We now come to discuss the right of a person to hunt a rabbit, which is an animal not protected by the game law and is not within any of the classes specified. All seasons, under the law, are open seasons as to the rabbit. The law affords him no protection from his enemies or pursuers. He is not within the exempted class. He may be converted into a meat for the family of the rich or the poor, in June as well as in December. If not within the class for whose benefit the law was intended, does the law require a license of those who hunt him ? Is the negro and small boy, who, with small riñe or muzzle-loading shotgun, and a brindle cur or flop-eared hound, on Saturday afternoon, at the end of a week's work, goes into the lands of his neighbor, with his consent, to hear the music of the rabbit race, and perhaps secure food for a change of diet, required to obtain a license therefor?
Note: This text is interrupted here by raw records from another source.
(** The object is renamed aside, and the record follows. *)
Lemma does_detach o next w b :
  OwnedHandle_from_raw (st_handle next) = Some (st_handle next) ->
  opened w !! so_handle o = Some (Obj (so_identity o)) -> so_identity o = source_identity st ->
  stands st Prepared w -> dirs w !! PRODUCT_DIRECTORY = Some (source_identity st) ->
  does (on_error (drop_storage_directory next)
          (do* leg (object_rename_to o pd (legacy_name (with_phase Prepared st))) in
           write_state bs (with_phase Detached st))) (w, b)
    (fun w' => opened w' = delete (st_handle next) (opened w))
    (fun _ w' => stands st Detached w' /\ opened w' = opened w /\ dirs w' !! next_name st = Some (next_identity st)).
Proof.
  intros Hn Ho Hid Hs Hroot. set (w1 := renamed (source_identity st) (legacy_name st) w).
  assert (stands st Prepared w1 /\ placed st Detached w1) as [[Hj Hp1] Hp] by apply (detach_places _ _ Hst w 0 Hs Hroot).
  apply does_guarded with (O := keeps_open w); [apply HI|done| |by intros w' Hk; simpl; rewrite Hk].
  eapply does_bind.
  { apply does_leg. eapply does_mono; [apply does_object_rename; [done|by apply (word_legacy _ _ Hst)|done|]|done|by intros w' <-].
    intros _ _. rewrite Hid. by apply (stands_recoverable Prepared). }
  intros [] w' b' [_ ->] _. rewrite Hid. cbn [legacy_name with_phase].
  eapply does_mono; [by apply (does_next_record Prepared Detached w1)| |done].
  intros _ w' (Hs' & Ho' & Hd'). split; [done|]. split; [done|]. rewrite Hd'. unfold w1.
  pose proof (legacy_not_next _ _ Hst). pose proof (wf_distinct _ _ Hst). destruct Hs as [_ [Hx _]].
  rewrite renamed_ne, Hx by done. by rewrite decide_False.
Qed.
(** The protected directory takes the name of the root, and the record follows. *)
Lemma does_activate next w b :
  OwnedHandle_from_raw (st_handle next) = Some (st_handle next) ->
  opened w !! st_handle next = Some (Obj (next_identity st)) -> stands st Detached w ->
  dirs w !! next_name st = Some (next_identity st) ->
  does (activate pd bs next (with_phase Detached st)) (w, b)
    (fun w' => opened w' = delete (st_handle next) (opened w))
    (fun r w' => r = with_phase RootReady st /\ stands st RootReady w'
                 /\ opened w' = delete (st_handle next) (opened w)).
Proof.
  intros Hn Ho Hs Hnext. set (w1 := renamed (next_identity st) PRODUCT_DIRECTORY w).
  assert (stands st Detached w1 /\ placed st RootReady w1) as [[Hj Hp1] Hp] by apply (activate_places _ _ Hst w 0 Hs Hnext).
  unfold activate. eapply does_bind.
  { apply does_leg. eapply does_mono; [apply (does_directory_rename _ _ _ _ _ _ _ HI next pd PRODUCT_DIRECTORY w b (next_identity st))| |].
    - done.
    - apply word_product.
    - done.
    - done.
    - intros _ _. by apply (stands_recoverable Detached).
    - done.
    - by intros w' <-. }
  intros active w' b' (Ha & _ & ->) _. unfold drop_storage_directory. rewrite Ha. change (renamed _ _ w) with w1.
  apply does_using with (O := keeps_open w1)
    (Q := fun r w' => r = with_phase RootReady st /\ stands st RootReady w' /\ opened w' = opened w);
    [apply HI|done| |by intros w' Hk; simpl; rewrite Hk|by intros r w' (-> & Hs' & Ho'); simpl; rewrite Ho'].
  eapply does_bind.
  { apply does_leg. eapply does_mono; [eapply does_validate_root; [exact Ho|apply (wf_protected _ _ Hst)]|done|by intros w' <-]. }
  intros [] w' b2 -> _. eapply does_bind.
  { apply does_leg. eapply does_mono; [unfold directory_identity; rewrite Ha; apply does_identity; exact Ho|done|by intros w' <-]. }
  intros i w' b3 [-> ->] _. cbn [next_identity with_phase]. rewrite bool_decide_eq_true_2 by done. cbn [negb].
  eapply does_bind; [by apply (does_next_record Detached RootReady w1)|].
  intros [] w' b4 (Hs' & Ho' & _) _. by apply does_ret.
Qed.
(** The three phases, once the protected directory stands under its temporary name. *)
Lemma does_phases o next w b :
  OwnedHandle_from_raw (st_handle next) = Some (st_handle next) ->
  opened w !! st_handle next = Some (Obj (next_identity st)) -> opened w !! so_handle o = Some (Obj (so_identity o)) ->
  so_identity o = source_identity st -> untouched w ->
  (forall q, files w !! state_file_name (with_phase q st) = None) -> placed st Prepared w ->
  does (let* next := persist_prepared_state next (write_state bs (with_phase Prepared st)) in
        do* on_error (drop_storage_directory next)
              (do* leg (object_rename_to o pd (legacy_name (with_phase Prepared st))) in
               write_state bs (with_phase Detached st)) in
        activate pd bs next (with_phase Detached st)) (w, b)
    (fun w' => opened w' = delete (st_handle next) (opened w))
    (fun r w' => r = with_phase RootReady st /\ stands st RootReady w'
                 /\ opened w' = delete (st_handle next) (opened w)).
Proof.
  intros Hn Hon Hoo Hid Hu Hnone Hp. eapply does_bind; [by apply does_persist|].
  intros n w' b2 [-> ->] _. set (w1 := recorded (with_phase Prepared st) w). eapply does_bind.
  { eapply does_mono; [apply (does_detach o next w1); [done|exact Hoo|done| |]|done|done].
    - by apply stands_first.
    - rewrite Hsrc. apply Hu. }
  intros [] w2 b3 (Hs & Ho & Hx) _. change (opened w1) with (opened w) in Ho. rewrite <- Ho in Hon |- *.
  by apply does_activate.
Qed.
End Started.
To the small boy grass-sparrows, jorees, sapsuckers, woodpeckers, and jaybirds are legitimate prey. The rabbit he lists as among the big game. However much our training and sympathy may move us to the contrary, the decision in Blasingame v. State, supra, a part of which reads as follows: "Construing the law in its entirety, so as to give force and effect t'o every section and to carry out the express purpose of the act, this court holds that no kind and character of game, whether designated by the act or not, can be hunted without complying with the'requirements as to license," constrains us to hold that the hunting of rabbits by the defendant in this case without first having obtained a license therefor is in violation of the statute. The special assignments of error are without merit. See also Baker v. State, 19 Ga. App. 84 (90 S. E. 983). The verdict is amply supported by evidence.
Judgment affirmed.
Broyles, C. J., and MacIntyre, J., concur.